The Lapid-Bennett government has about 40 days remaining until the budget must pass or else. The main battles are not with the opposition parties which have made themselves irrelevant with their non-stop provocation of Bennett. They’ve gone after him so hard and incessantly, as did about half of his own camp, their rabbis, and their retired politicians, that Naftali Bennett appears to have turned them off. As has been the case since the inauguration, Bennett’s real fights are with his partners, through the Regulations Act (the Israeli version of the reconciliation in Congress), over the finance reform, the agriculture reform, the kosher supervision reform, and raising the retirement age for women from 62 to 67. There’s more, of course.
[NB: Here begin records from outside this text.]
(* ===== verification/UnifdefExamples.v ===== *)
(** * unifdef: concrete runs

    Witnesses for the theorems on runs, and a run whose exit status does not
    tell that the output differs from the input. *)

From Stdlib Require Import ZArith Lia List Bool String Ascii.
From stdpp Require Import base tactics list numbers strings pretty.
From S2P Require Import Prelude CLib Unifdef UnifdefParse UnifdefMain UnifdefFacts UnifdefSafety UnifdefSpec UnifdefRefine.

Local Open Scope string_scope.

Definition text_of (ls : list string) : string :=
  String.concat "" (map (fun l => l +:+ str1 LF) ls).

(** [-DFOO -UBAR] *)
Definition foo_bar : list symbol := [
  {| symname := "FOO"; value := Some "1"; ignore := false |};
  {| symname := "BAR"; value := None; ignore := false |}].

Definition sample : string := text_of
  ["#ifdef BAR"; "a"; "#elif X"; "b"; "#elif FOO"; "c"; "#else"; "d"; "#endif"; "e"].

Example sample_output :
  String.concat "" (output (snd (unifdef no_options foo_bar 0 sample))) =
  text_of ["#if   X"; "b"; "#else"; "c"; "#endif"; "e"].
Proof. vm_compute. reflexivity. Qed.

Lemma plain_no_options : plain_output no_options.
Proof. by split_and!. Qed.

Lemma unifdef_preserves_meaning_witness :
  unifdef no_options foo_bar 0 sample =
    (Ex (Exit 1), snd (unifdef no_options foo_bar 0 sample)) /\
  output (snd (unifdef no_options foo_bar 0 sample)) =
    text_out (lines_of no_options foo_bar 0 sample).
Proof.
  assert (unifdef no_options foo_bar 0 sample =
    (Ex (Exit 1), snd (unifdef no_options foo_bar 0 sample))) as H
    by (vm_compute; reflexivity).
  split; [exact H|].
  exact (proj1 (unifdef_preserves_meaning no_options foo_bar 0 sample 1
    (snd (unifdef no_options foo_bar 0 sample)) plain_no_options H ltac:(discriminate))).
Defined.

Definition edited_input : string := text_of
  ["#if X"; "a"; "#elif FOO"; "b"; "#endif"].

(** C32. The exit status does not tell, as the manual says it does, whether the output is an
    exact copy of the input: without output-format options a run that does not end with 2
    ends with 1 if the transition table dropped some line, and with 0 if it dropped none, that
    is, if it wrote as many lines as it read.  When a known-true [#elif] follows an unknown
    [#if] the line is rewritten to [#else], none is dropped, and the run ends with
    0 although the output differs from the input. *)
Theorem unifdef_exit_status :
  (forall opt syms undef inp c s',
     plain_output opt -> unifdef opt syms undef inp = (Ex (Exit c), s') -> c <> 2%Z ->
     c = (if existsb is_dropped (lines_of opt syms undef inp) then 1%Z else 0%Z) /\
     (c = 0%Z <-> length (output s') = length (lines_of opt syms undef inp))) /\
  exists s', unifdef no_options foo_bar 0 edited_input = (Ex (Exit 0), s') /\
    String.concat "" (output s') = text_of ["#if X"; "a"; "#else"; "b"; "#endif"] /\
    String.concat "" (output s') <> edited_input.
Proof.
  split; [apply exit_status_dropped|].
  exists (snd (unifdef no_options foo_bar 0 edited_input)).
  split; [vm_compute; reflexivity|]. split; [vm_compute; reflexivity|].
  vm_compute. discriminate.
Qed.

Lemma unifdef_exit_status_witness :
  1%Z = (if existsb is_dropped (lines_of no_options foo_bar 0 sample) then 1%Z else 0%Z).
Proof.
  apply (proj1 unifdef_exit_status no_options foo_bar 0%Z sample 1%Z
    (snd (unifdef no_options foo_bar 0 sample)) plain_no_options).
  - vm_compute. reflexivity.
  - discriminate.
Defined.
Definition init_static (t : list (list var)) (i : svar * Z * string * option vfunc) :
  list (list var) :=
  let '(id, flags, text, func) := i in
  match find_var text t with
  | Some _ => t
  | None =>
      on_bucket text
        (cons (mkvar (Z.lor flags (Z.lor VSTRFIXED VTEXTFIXED))
                 (String.length (name_part text)) text func (Some id))) t
  end.

Definition init_ps1 (euid : Z) (t : list (list var)) : list (list var) :=
  init_static t (Vps1, 0, if euid =? 0 then "PS1=# " else "PS1=$ ", None).

Fixpoint import_environ (environ : list string) : V unit :=
  match environ with
  | [] => mret tt
  | e :: environ =>
      _ ← (match value_part e with
           | Some _ => setvareq e (Z.lor VEXPORT VTEXTFIXED)
           | None => mret tt
           end);
      import_environ environ
  end.

Definition initvar (defpath : string) (euid : Z) (ppid : string) (environ : list string) :
  V unit :=
  _ ← modify (fun s =>
        set_vartab (init_ps1 euid (foldl init_static (vartab s) (varinit defpath))) s);
  _ ← setvarsafe "PPID" (Some ppid) 0;
  _ ← import_environ environ;
  _ ← setvareq "OPTIND=1" VTEXTFIXED;
  setvareq ("IFS= " +:+ String TAB (String LF "")) VTEXTFIXED.

Definition sh_init : sh := mksh (replicate VTABSIZE []) [] 0 false 0 "" [].

(** A shell started with the given environment. *)
Definition sh_start (environ : list string) : sh :=
  (initvar "/usr/bin:/bin" 501 "1" environ sh_init).2.

Example start_lookup :
  (lookupvar "HOME" (sh_start ["HOME=/root"; "X"]), lookupvar "X" (sh_start ["X"]),
   lookupvar "PS1" (sh_start []), lookupvar "MAIL" (sh_start [])) =
  (Some "/root", None, Some "$ ", None).
Proof. by vm_compute. Qed.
Bennett is fighting on all these fronts while managing the fourth wave of the Corona pandemic. And lo and behold, somebody upstairs is smiling on the feisty self-made millionaire from Ra’anana: the Corona numbers are down, despite the holiday cycle, despite Uman, Uman Rosh Hashanah, despite starting the school year on time, September 1, and even though there are no more red countries Israelis are forbidden to visit. The numbers are down because Bennett fought the healthcare experts, showing in the process that he can be as nasty as anyone else on the scene, refused to impose a lockdown—Netanyahu might (or might not) have had the country in a fourth and fifth closure by now—and bet the farm on the third vaccination, the Pfizer booster shot.
It worked. The number of critical patients is down (and not only because some of them died). The Israelis responded to the PM’s unforgiving motivational effort, depriving them of access to everything should they not take it on the arm one more time.
On paper, there are many good reasons why Naftali Bennett’s effort at managing the most unmanageable coalition in Israel’s history should fail. But as the days of his reign turn into weeks and the weeks into months, a very good reason emerges why those efforts will succeed: Because too many of the politicians will find themselves out of the Knesset if it fails.
Update: On Monday, Bennett, Lapid and Liberman met, according to a report by Amit Segal, and it was agreed that Lapid will instruct the other ministers and MKs to calm down as they are rocking the coalition.